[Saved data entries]
Definition perform_call (c : call) (g : Logger) : Logger :=
  match c with
  | SetLevel l => (setLevel l g).2
  | SetSink rt sink => (setSink rt sink g).2
  | Write rt l message => (write rt l message g).2
  | Flush rt => (flush rt g).2
  | Dropped rt => (dropped rt g).2
  end.

Definition object (g : Logger) : SinkObject := default new_SinkObject (instance g).

Lemma asyncSink_run rt g :
  (∃ g1, asyncSink rt g = (Ret (object g), g1) ∧ object g1 = object g ∧
     currentLevel g1 = currentLevel g) ∨
  (∃ reason, asyncSink rt g = (Throw (std_exception reason), g) ∧ instance g = None ∧
     rt_no_thread rt = Some reason).
Proof.
  unfold asyncSink, object. destruct (instance g) as [s|] eqn:Hg.
  - left. exists g. cbn. by rewrite Hg.
  - destruct (rt_no_thread rt) as [reason|]; [right; by exists reason|left; by eexists].
Qed.

(** The line a call offers to the queue -- if it had the memory to build it, and there
    is a worker to hand it to -- and whether there is room and memory for it there. *)
Definition offer (c : call) (g : Logger) : option (LogEntry * bool) :=
  match c with
  | Write rt l message =>
      if rt_line_memory rt && (bool_decide (rt_no_thread rt = None) || bool_decide (instance g ≠ None))
      then
        let text := log_line rt l message in
        Some (mkLogEntry l text, rt_queue_memory rt && negb (refuses (queue (object g)) text))
      else None
  | _ => None
  end.

(** Callers and the worker interleave at the critical sections.  The history of a
    process: the lines offered, with their admission, in the order of the calls; and
    the lines handed to the sink, or to [stderr], with whether it took them, in the
    order it got them. *)
Inductive history : Logger → list (LogEntry * bool) → list (LogEntry * bool) → Prop :=
  | history_start : history initial_Logger [] []
  | history_call c g offers outs :
      history g offers outs →
      history (perform_call c g) (offers ++ option_list (offer c g)) outs
  | history_take g s s' offers outs :
      history g offers outs → instance g = Some s → run_first s = Some s' →
      history (with_instance s' g) offers outs
  | history_write out g s s' record offers outs :
      history g offers outs → instance g = Some s → run_rest out s = Some s' →
      _inFlight (queue s) = Some record →
      history (with_instance s' g) offers
        (outs ++ [(record, match run_write out s record with Ret _ => true | _ => false end)]).

Definition admitted (offers : list (LogEntry * bool)) : list LogEntry :=
  (filter (λ x, x.2 = true) offers).*1.

Lemma admitted_app l1 l2 : admitted (l1 ++ l2) = admitted l1 ++ admitted l2.
Proof. unfold admitted. by rewrite filter_app, fmap_app. Qed.

Lemma drained_admitted s : drained s = true → option_list (_inFlight s) ++ _pending s = [].
Proof. unfold drained. by intros [->%bool_decide_eq_true ->%bool_decide_eq_true]%andb_true_iff. Qed.

(** What each call does to the queue. *)
Lemma call_queue c g :
  queue (object (perform_call c g)) =
    match c, offer c g with
    | Write rt l message, Some _ =>
        enqueue l (log_line rt l message) (rt_queue_memory rt) (queue (object g))
    | _, _ => queue (object g)
    end.
Proof.
  destruct c as [l|rt sink|rt l message|rt|rt]; cbn [perform_call offer]; [done|..];
    unfold setSink, write, flush, dropped; run.
  1,3,4: destruct (asyncSink_run rt g) as [(g1 & -> & Ho & _)|(reason & -> & _)]; cbn [snd];
    [first [done|by rewrite Ho]|done].
  destruct (rt_line_memory rt); cbn [negb andb]; [|done].
  destruct (asyncSink_run rt g) as [(g1 & Hrun & Ho & _)|(reason & Hrun & Hg & Hn)]; rewrite Hrun.
  - assert (Hb : bool_decide (rt_no_thread rt = None) || bool_decide (instance g ≠ None) = true).
    { revert Hrun. unfold asyncSink. by destruct (instance g), (rt_no_thread rt). }
    by rewrite Hb.
  - by rewrite Hg, Hn.
Qed.

(** The hand-off machine that has seen the same history. *)
Definition handoff (g : Logger) (offers outs : list (LogEntry * bool)) : LogSystem :=
  mkLogSystem (queue (object g)) (admitted offers) outs (failures offers).

Lemma call_simulated c g offers outs :
  handoff (perform_call c g) (offers ++ option_list (offer c g)) outs = handoff g offers outs ∨
  log_step (handoff g offers outs) (handoff (perform_call c g) (offers ++ option_list (offer c g)) outs).
Proof.
  unfold handoff. rewrite call_queue, admitted_app, failures_app.
  destruct c as [l|rt sk|rt l message|rt|rt]; cbn [offer];
    try (left; by rewrite app_nil_r, Z.add_0_r).
  destruct (rt_line_memory rt && _); [right|left; by rewrite app_nil_r, Z.add_0_r].
  set (text := log_line rt l message). set (L := mkLogSystem (queue (object g)) _ outs _).
  cbn [option_list option_rect]. rewrite failures_single.
  destruct (rt_queue_memory rt); cbn [andb]; [destruct (refuses (queue (object g)) text) eqn:Hr|];
    cbn [negb].
  - rewrite app_nil_r. exact (log_refuse l text L Hr).
  - rewrite Z.add_0_r. exact (log_accept l text L Hr).
  - rewrite app_nil_r. exact (log_no_memory l text L).
Qed.

Lemma history_reachable g offers outs : history g offers outs → log_reachable (handoff g offers outs).
Proof.
  induction 1 as [|c g offers outs _ IH|g s s' offers outs _ IH Hg Hf|out g s s' record offers outs _ IH Hg Hf Hr].
  - constructor.
  - destruct (call_simulated c g offers outs) as [->|Hs]; [done|by eapply log_next].
  - eapply log_next; [exact IH|]. unfold run_first in Hf.
    destruct (run_take (queue s)) as [q|] eqn:Hq; [|done]. injection Hf as <-.
    apply (log_take (handoff g offers outs) q). unfold handoff, object. cbn. by rewrite Hg.
  - eapply log_next; [exact IH|]. unfold run_rest in Hf. rewrite Hr in Hf. cbn in Hf.
    destruct (run_finish _ (queue s)) as [q|] eqn:Hq; [|done]. injection Hf as <-.
    eapply (log_finish _ record (handoff g offers outs) q); unfold handoff, object; cbn;
      rewrite Hg; [done|exact Hq].
Qed.

(** C40. The process-wide logger is the bounded hand-off.  However calls from any
    threads and the worker interleave -- level and sink changes, flushes, calls that
    fail for want of memory or of a thread, sinks that throw, a worker that does not
    exist yet -- the logger is in the state of a hand-off machine that saw exactly
    these calls and these deliveries: the lines that found room and memory, in the
    order they were offered, are those the sink was handed, in the order it got
    them, then the one the worker holds, then those still waiting, at most 1024 and
    1 MiB; [dropped()] counts the lines turned away and those the sink failed on; and
    when a [flush] returns, every line admitted before has been handed to the sink. *)
Theorem logger_is_handoff g offers outs :
  history g offers outs →
  log_reachable (handoff g offers outs) ∧
  admitted offers = outs.*1 ++ option_list (_inFlight (queue (object g))) ++ _pending (queue (object g)) ∧
  Z.of_nat (length (_pending (queue (object g)))) ≤ kMaxPendingLines ∧
  bytes_of (_pending (queue (object g))) ≤ kMaxPendingBytes ∧
  _dropped (queue (object g)) = u64 (failures offers + failures outs) ∧
  ∀ rt g', flush rt g = (Ret true, g') → admitted offers = outs.*1.
Proof.
  intros Hh. pose proof (history_reachable g offers outs Hh) as Hr. split; [done|].
  apply log_reachable_ok in Hr as (Hlines & Hbytes & Hfifo & Hdrop).
  unfold handoff in *. cbn [sink accepted finished refused] in *.
  split; [done|]. split; [done|]. split; [lia|]. split; [done|].
  intros rt g' Hflush. unfold flush in Hflush. apply M_bind_Ret in Hflush as (s & g1 & Hs & [= Hd <-]).
  destruct (asyncSink_run rt g) as [(g2 & Hrun & _)|(reason & Hrun & _)]; [|congruence].
  rewrite Hrun in Hs. injection Hs as <- _. apply drained_admitted in Hd.
  by rewrite Hfifo, Hd, app_nil_r.
Qed.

◆ What you have to do
If a line in the records includes the string "them", copy it.

◆ Problem solution
    the lines handed to the sink, or to [stderr], with whether it took them, in the
    order it got them. *)
    them, then the one the worker holds, then those still waiting, at most 1024 and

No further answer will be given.